(Source data)
(** The reasons to fail, in the order they are checked; [srv] is the server's
    (sequence, CRC) violation counts, [None] when they could not be fetched or
    decoded. *)
Definition failures (srv : option (Z * Z)) (t : cstats) : list string :=
  let violations := lc_AckOrderViolations t + lc_AckCRCMismatches t + lc_AckBytesMismatches t in
  let '(srvSeq, srvCRC) := default (0, 0) srv in
  (if negb (lc_established t) then ["loopback connection never established"]
   else if bool_decide (lc_LoopbackError t <> None) then ["loopback connection broke after establishment"]
   else []) ++
  (if violations >? 0 then [Itoa violations +:+ " client-side ack/CRC/byte-count violations"] else []) ++
  (if srvSeq + srvCRC >? 0
   then ["server reported " +:+ Itoa srvSeq +:+ " seq and " +:+ Itoa srvCRC +:+ " CRC violations"] else []).

(** [buildReport], without the raw statistics it attaches. *)
Definition buildReport (srv : option (Z * Z)) (t : cstats) : report :=
  let restores := len (lc_ClockGaps t) in
  match failures srv t with
  | [] =>
      if restores =? 0 then
        MkReport NO_SUSPEND_OBSERVED
          ["stream healthy, but no suspend/resume boundary detected yet — suspend the actor and query again"] restores
      else
        MkReport PASS
          ["loopback stream intact across " +:+ Itoa restores +:+ " restore(s); " +:+ Itoa (lc_LastSeqSent t) +:+
           " frames sent, " +:+ Itoa (lc_LastSeqAcked t) +:+ " acked, zero violations"] restores
  | fs => MkReport FAIL fs restores
  end.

◆ **Problem to work on**
The answer should be a single number: how many lines of the entries hold "srvSeq".

◆ **Solution to this problem**
3